He said, “No. Didn’t hear about that. Not really.” He chuckled, “Why would anyone want to put solar energy plants out on the desert?”
“Yeah, crazy,” I said. “I’m just trying to figure out who in the hell voted for this crap. Did you? I know I didn’t.”
Nature boy finished up at the register and headed for the door. On the way out he said, “Things are getting better. Way better. Just got to
keep looking up.” The door closed behind him.
“For who?” I asked out loud. No polar ice expected this winter in the Arctic Sea. You mean better for the Inuit, for the polar bears, the salmon,
whales, tundra, you mean better like that?”
A woman voiced-up as she brought her goods to the counter. She also wore a straw hat. It was crumpled, sweat stained and dog-eared. She was bigger
than me and had a large blue tattoo stain on her right shoulder. In ninety degree weather she wore a new pair of those upscale New England mail order lamb’s wool-lined brushed skin half-calf boots and
sported a satin-like brown nightie with embroidered black lace detail.
“Everything is beautiful if you want it to be,” she said. “If you want to look at negativity, if you want to feed the negativity and spread
the disease of your own negativity then you just go right ahead. Not me. We each make our own worlds and see what we want to see and my world is getting better all the time. It’s all up to you,” she
reiterated. “It’s your choice.”
“Yes, of course. I understand. We all love each other and there’s peace everywhere.”
“That’s it. That’s it exactly. When you figure that out you won’t have to worry about things you can’t change. We’re each responsible for the
way we see the world and if you want to focus on the negative then the world will be a negative place.”
“Wow,” I thought. “Here’s my lesson in some honest to goodness new age alchemy and civic responsibility. It’s the law of opposites attract.

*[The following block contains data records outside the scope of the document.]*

(** The standard values next to the target, below and above. *)
Lemma neighbours series_key v :
  (0 < v)%Q ->
  exists d i, (i < length (series series_key))%nat
    /\ (snd (next_position series_key (d, i)) < length (series series_key))%nat
    /\ (std_value series_key d i <= v)%Q
    /\ (v < value_at series_key (next_position series_key (d, i)))%Q
    /\ (value_at series_key (next_position series_key (d, i))
        <= GEOMETRIC_SCALE_E series_key * std_value series_key d i)%Q
    /\ (forall d' i', (i' < length (series series_key))%nat ->
          (std_value series_key d' i' <= std_value series_key d i)%Q
          \/ (value_at series_key (next_position series_key (d, i))
              <= std_value series_key d' i')%Q).
Proof.
  intros Hv.
  destruct (floor_position series_key v Hv) as (d & i & Hi & Hlo & Hhi).
  destruct (next_position_spec series_key d i Hi) as (Hn & _ & Hs).
  exists d, i. repeat (split; [assumption|]).
  intros d' i' Hi'.
  destruct (Qlt_le_dec (std_value series_key d i) (std_value series_key d' i'))
    as [H|H]; [right | left; exact H].
  apply next_position_adjacent; assumption.
Qed.

(** ** The nearest value *)

Lemma find_nearest_between series_key value :
  valid_target series_key value ->
  exists r d i,
    find_nearest series_key value = Ok r
    /\ is_standard series_key r
    /\ (i < length (series series_key))%nat
    /\ (std_value series_key d i <= value)%Q
    /\ (value < value_at series_key (next_position series_key (d, i)))%Q
    /\ (value_at series_key (next_position series_key (d, i))
        <= GEOMETRIC_SCALE_E series_key * std_value series_key d i)%Q
    /\ (forall d' i', (i' < length (series series_key))%nat ->
          (std_value series_key d' i' <= std_value series_key d i)%Q
          \/ (value_at series_key (next_position series_key (d, i))
              <= std_value series_key d' i')%Q)
    /\ (distance value r <= value - std_value series_key d i)%Q
    /\ (distance value r
        <= value_at series_key (next_position series_key (d, i)) - value)%Q.
Proof.
  intros Hv. pose proof (valid_target_pos _ _ Hv) as Hpos.
  destruct (window_search series_key value Hv) as (c & Hc & Hs & Hlen & Hfew).
  destruct (neighbours series_key value Hpos)
    as (d & i & Hi & Hn & Hlo & Hhi & Hsc & Hadj).
  pose proof (std_value_pos series_key d i Hi) as Hl.
  pose proof (nearest_n_length c value 1) as Hlen1.
  change (Z.to_nat 1) with 1%nat in Hlen1.
  destruct (_nearest_n c value 1) as [|r [|r' T]] eqn:En;
    cbn [length] in Hlen1; try lia.
  assert (Hr : In r (_nearest_n c value 1)) by (rewrite En; left; reflexivity).
  exists r, d, i. split.
  { unfold find_nearest. rewrite Hfew by (simpl; auto). rewrite En. reflexivity. }
  split.
  { pose proof (nearest_n_subset _ _ _ _ Hr) as Hrc.
    apply (erange_members _ _ _ _ _ Hc) in Hrc.
    destruct Hrc as (d' & i' & Hi' & -> & _).
    exists d', i'. split; [exact Hi' | apply yielded_value; exact Hi']. }
  repeat (split; [assumption|]).
  assert (Hnear : forall d' i', (i' < length (series series_key))%nat ->
            in_range (window_start series_key value)
                     (window_stop series_key value)
                     (std_value series_key d' i') ->
            (distance value r <= distance value (std_value series_key d' i'))%Q).
  { intros d' i' Hi' Hw.
    pose proof (window_candidate _ _ _ _ _ Hc Hi' Hw) as Hy.
    rewrite <- (distance_compat value _ _ (yielded_value series_key d' i' Hi')).
    destruct (kept_or_farther c value 1 _ r Hy Hr) as [H|H]; [|exact H].
    rewrite En in H. destruct H as [<-|[]]. lra. }
  split.
  - assert (H : (distance value r
                 <= distance value (std_value series_key d i))%Q).
    { apply Hnear; [exact Hi|].
      apply (in_window_between series_key value (std_value series_key d i)
               (value_at series_key (next_position series_key (d, i)))
               (valid_target_finite _ _ Hv)); lra. }
    rewrite (distance_below value (std_value series_key d i) Hlo) in H.
    exact H.
  - destruct (next_position series_key (d, i)) as [du iu].
    unfold value_at in *. cbn [fst snd] in *.
    assert (H : (distance value r
                 <= distance value (std_value series_key du iu))%Q).
    { apply Hnear; [exact Hn|].
      apply (in_window_between series_key value (std_value series_key d i)
               (std_value series_key du iu) (valid_target_finite _ _ Hv)); lra. }
    rewrite (distance_above value (std_value series_key du iu)) in H by lra.
    exact H.
Qed.
(** * Draftly client: session store and document workflow

    A shallow embedding of the React/TypeScript client
    (context/AuthContext, lib/api, pages/ProjectDetailPage,
    pages/ProjectsPage) and the properties of its session and
    section-editing state machines.

    Conventions of the embedding.
    - A value of type [string | null] is an [option string]; JavaScript
      truthiness of such a value is [truthy].
    - [api.defaults.headers.common] and [localStorage] are finite maps
      from strings.
    - An asynchronous handler is a function in a state-and-exception
      monad; the reply of the server to each request the handler issues
      is an argument of the handler, so a statement that quantifies
      over the replies covers every behaviour of the backend.
    - [useState] cells are record fields; a [useEffect] is a function
      applied when the render that follows a state change commits. *)

From Stdlib Require Import ZArith.
From stdpp Require Import gmap strings list fin_maps.

Open Scope Z_scope.
Open Scope string_scope.
Open Scope list_scope.

(** ** A state-and-exception monad for event handlers *)

Section StateExn.
Context {S E : Type}.

Definition M (A : Type) : Type := S -> (E + A) * S.

Definition ret {A} (a : A) : M A := fun s => (inr a, s).

Definition bind {A B} (c : M A) (k : A -> M B) : M B :=
  fun s => match c s with
           | (inr a, s') => k a s'
           | (inl e, s') => (inl e, s')
           end.

Definition throw {A} (e : E) : M A := fun s => (inl e, s).

Definition modify (f : S -> S) : M unit := fun s => (inr tt, f s).

Definition gets {A} (f : S -> A) : M A := fun s => (inr (f s), s).

(** [try { body } catch (err) { handler err }] *)
Definition try_catch {A} (body : M A) (handler : E -> M A) : M A :=
  fun s => match body s with
           | (inr a, s') => (inr a, s')
           | (inl e, s') => handler e s'
           end.

(** [try { body } finally { cleanup }]: the cleanup runs on both exits
    and the outcome of the body is kept. *)
Definition finally {A} (body : M A) (cleanup : M unit) : M A :=
  fun s => match body s with
           | (r, s') => match cleanup s' with
                        | (inr _, s'') => (r, s'')
                        | (inl e, s'') => (inl e, s'')
                        end
           end.

Definition exec {A} (c : M A) (s : S) : S := snd (c s).
Definition outcome {A} (c : M A) (s : S) : E + A := fst (c s).
End StateExn.

Arguments M : clear implicits.

Notation "'do' x <- c ; k" := (bind c (fun x => k))
  (at level 10, x name, c at level 100, k at level 200).
Notation "c ;; k" := (bind c (fun _ => k))
  (at level 100, k at level 200, right associativity).

(** ** JavaScript truthiness of strings *)

Definition truthy_string (s : string) : bool := negb (String.eqb s "").

Definition truthy (v : option string) : bool :=
  match v with
  | Some s => truthy_string s
  | None => false
  end.

(** ** Errors delivered by the axios client

    [error.response] is absent when no response arrived (time-out,
    network failure); otherwise it carries the HTTP status and the
    [detail] field of the body, when the body has one. *)

Record ErrorResponse := { status : Z; detail : option string }.
Record AxiosError := { response : option ErrorResponse }.

Inductive AxiosResult (A : Type) :=
| Resolved (data : A)
| RejectedWith (error : AxiosError).
Arguments Resolved {A} data.
Arguments RejectedWith {A} error.

(** [error.response?.status === code] *)
Definition has_status (error : AxiosError) (code : Z) : bool :=
  match response error with
  | Some r => Z.eqb (status r) code
  | None => false
  end.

Because I stood up against war, for the rights of women and for the welfare of children and because I voted against environmental degradation I have empowered the evil doers and am therefore responsible
for all the damages and heartache done.
“Not bad,” I thought, “not bad at all. She’s the radiant source of light and doesn’t have to do anything but look pretty and think positive. It is
a spiritual, kabalistic matter only devotees like her can understand. After all, everything has gotten better for her. In her universe of spiritual justice and cosmic unity everybody gets what they
deserve. She gets organic tofu, range-free chicken, a tax reduction and that brand new Toyota 4Runner I saw her drive up in because she has beautiful thoughts. Good thing I studied anthropology so I
could recognize this for what it is—a stage of cognitive development common in the village life of Poland or Mongolia at about 1250 AD or even BC.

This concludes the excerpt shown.